Monday, December 13, 2010
We Spend More Time Sick Now Than A Decade Ago
Increased life expectancy in the United States has not been accompanied by more years of perfect health, reveals new research published in the December issue of the Journal of Gerontology.
Indeed, a 20-year-old today can expect to live one less healthy year over his or her lifespan than a 20-year-old a decade ago, even though life expectancy has grown.
From 1970 to 2005, the probability of a 65-year-old surviving to age 85 doubled, from about a 20 percent chance to a 40 percent chance. Many researchers presumed that the same forces allowing people to live longer, including better health behaviors and medical advances, would also delay the onset of disease and allow people to spend fewer years of their lives with debilitating illness.

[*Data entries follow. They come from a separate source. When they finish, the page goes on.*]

Lemma diff_collect_spec fuel w :
  walker_ok w → walker_weight w < fuel → diff_collect fuel w = Some (todo w).
Proof.
  revert w. induction fuel as [|fuel IH]; intros w Hok Hf; [lia|]. simpl. unfold diff_next.
  destruct (next_item_spec (S (walker_weight w)) w Hok) as (w' & -> & Ht & Ho & Hd); [lia|]. simpl.
  destruct (todo w) as [|d l]; [done|]. simpl in *. rewrite (IH w'); [by rewrite Ht|done|].
  specialize (Hd ltac:(done)). lia.
Qed.
End walk.
End cursor.
(** A map of its own, or a copy of a live one. *)
Lemma live_snoc ms m next next' :
  live ms next → wf_map m → (next ≤ next')%positive →
  (∃ i, ms !! i = Some m) ∨ fresh_arcs [root m] next next' → live (ms ++ [m]) next'.
Proof.
  intros (Hco & Hal & Hwf) Hm Hle Hf.
  assert (∀ π a, arc_at (root m) π = Some a → (∃ i, at_path ms i π = Some a) ∨
    (fresh_arcs [root m] next next' ∧ a ∈ subarcs (root m))) as Harc.
  { intros π a Ha. destruct Hf as [[i Hi]|Hf]; [left; exists i; unfold at_path; by rewrite Hi|right].
    split; [done|]. apply subarcs_path. eauto. }
  assert (∀ a, fresh_arcs [root m] next next' → a ∈ subarcs (root m) → (next ≤ a.1 < next')%positive) as Hr.
  { intros a [_ Hr] Ha. rewrite Forall_forall in Hr. apply Hr. simpl. by rewrite app_nil_r. }
  assert (∀ i π ρ a b, at_path ms i π = Some a → arc_at (root m) ρ = Some b → a.1 = b.1 → a.2 = b.2) as Hmix.
  { intros i π ρ a b Ha Hb Heq. destruct (Harc ρ b Hb) as [[j Hj]|[Hfr Hin]]; [by eapply Hco|].
    apply Hr in Hin; [|done]. apply Hal in Ha. lia. }
  split_and!.
  - intros i j π ρ a b [Ha|Ha]%at_path_snoc_map [Hb|Hb]%at_path_snoc_map Heq.
    + by eapply Hco.
    + by eapply Hmix.
    + symmetry. by eapply Hmix.
    + destruct (Harc π a Ha) as [[i' Hi']|[Hfr Hin]]; [by eapply Hmix|].
      destruct (Harc ρ b Hb) as [[j' Hj']|[_ Hin']]; [symmetry; by eapply Hmix|].
      destruct Hfr as [Hnd _]. simpl in Hnd. rewrite app_nil_r in Hnd.
      apply list_elem_of_lookup_1 in Hin as [x Hx], Hin' as [y Hy].
      assert (x = y) as ->; [|congruence]. apply (NoDup_lookup (subarcs (root m)).*1 x y a.1); [done|..];
        rewrite list_lookup_fmap, ?Hx, ?Hy; [done|]. simpl. by rewrite Heq.
  - intros i π a [Ha|Ha]%at_path_snoc_map; [apply Hal in Ha; lia|].
    destruct (Harc π a Ha) as [[i' Hi']|[Hfr Hin]]; [apply Hal in Hi'; lia|]. apply Hr in Hin; [lia|done].
  - intros i m' Hi. apply lookup_snoc_Some in Hi as [[_ Hi]|[_ <-]]; [by eapply Hwf|done].
Qed.

Lemma live_write ms next unique i m m' next' :
  live ms next → counts ms unique → ms !! i = Some m → wf_map m' →
  map_written unique m m' next next' → live (<[i := m']> ms) next'.
Proof.
  intros (Hco & Hal & Hwf) Hc Hi Hm' (ds & mods & fresh & W).
  destruct (write_coherent unique ms i m m' next next' Hco Hal Hc Hi ds mods fresh W) as [Hco' Hal'].
  split_and!; [done..|]. intros j m1 [(-> & -> & _)|[_ Hj]]%list_lookup_insert_Some; [done|by eapply Hwf].
Qed.

(** A removal that finds nothing allocates nothing. *)
Lemma remove_copied_none fuel (n : Node K V) key next next' :
  remove_copied fuel n key next = Some (None, next') → next' = next.
Proof.
  revert n next next'. induction fuel as [|fuel IH]; intros [es|ks cs] next next' E; simpl in E; [done..| |].
  - destruct (binary_search_by _ es) as [i|i]; [|by simplify_eq]. by destruct (es !! i).
  - destruct (cs !! child_index ks key) as [c|]; simplify_eq/=.
    destruct (remove_copied fuel c.2 key next) as [[[[n' w]|] n1]|] eqn:E1; simplify_eq/=; [|by eapply IH].
    by destruct (drop_if_empty _ _ _) as [[??]|].
Qed.

Lemma remove_rec_none unique fuel (a : arc) key next next' :
  remove_rec unique fuel a key next = Some (None, next') → next' = next.
Proof.
  revert a next next'. induction fuel as [|fuel IH]; intros [q n] next next' E; [done|].
  cbn [remove_rec fst snd] in E. destruct (unique q); last first.
  { destruct (remove_copied (S fuel) n key next) as [[[[n' w]|] n1]|] eqn:E1; cbn [mbind option_bind] in E;
      simplify_eq. by eapply remove_copied_none. }
  destruct n as [es|ks cs].
  - destruct (binary_search_by _ es) as [i|i]; [|by simplify_eq]. destruct (es !! i); simplify_eq/=.
    by destruct (vec_remove i es).
  - destruct (cs !! child_index ks key) as [c|]; simplify_eq/=.
    destruct (remove_rec unique fuel c key next) as [[[[c' w]|] n1]|] eqn:E1; simplify_eq/=; [|by eapply IH].
    by destruct (drop_if_empty _ _ _) as [[??]|].
Qed.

But new research from Eileen Crimmins, AARP Chair in Gerontology at the University of Southern California, and Hiram Beltrán-Sánchez, a postdoctoral fellow at the Andrus Gerontology Center at USC, shows that average “morbidity,” or, the period of life spend with serious disease or loss of functional mobility, has actually increased in the last few decades.
“We have always assumed that each generation will be healthier and longer lived than the prior one,” Crimmins explained. “However, the compression of morbidity may be as illusory as immortality.”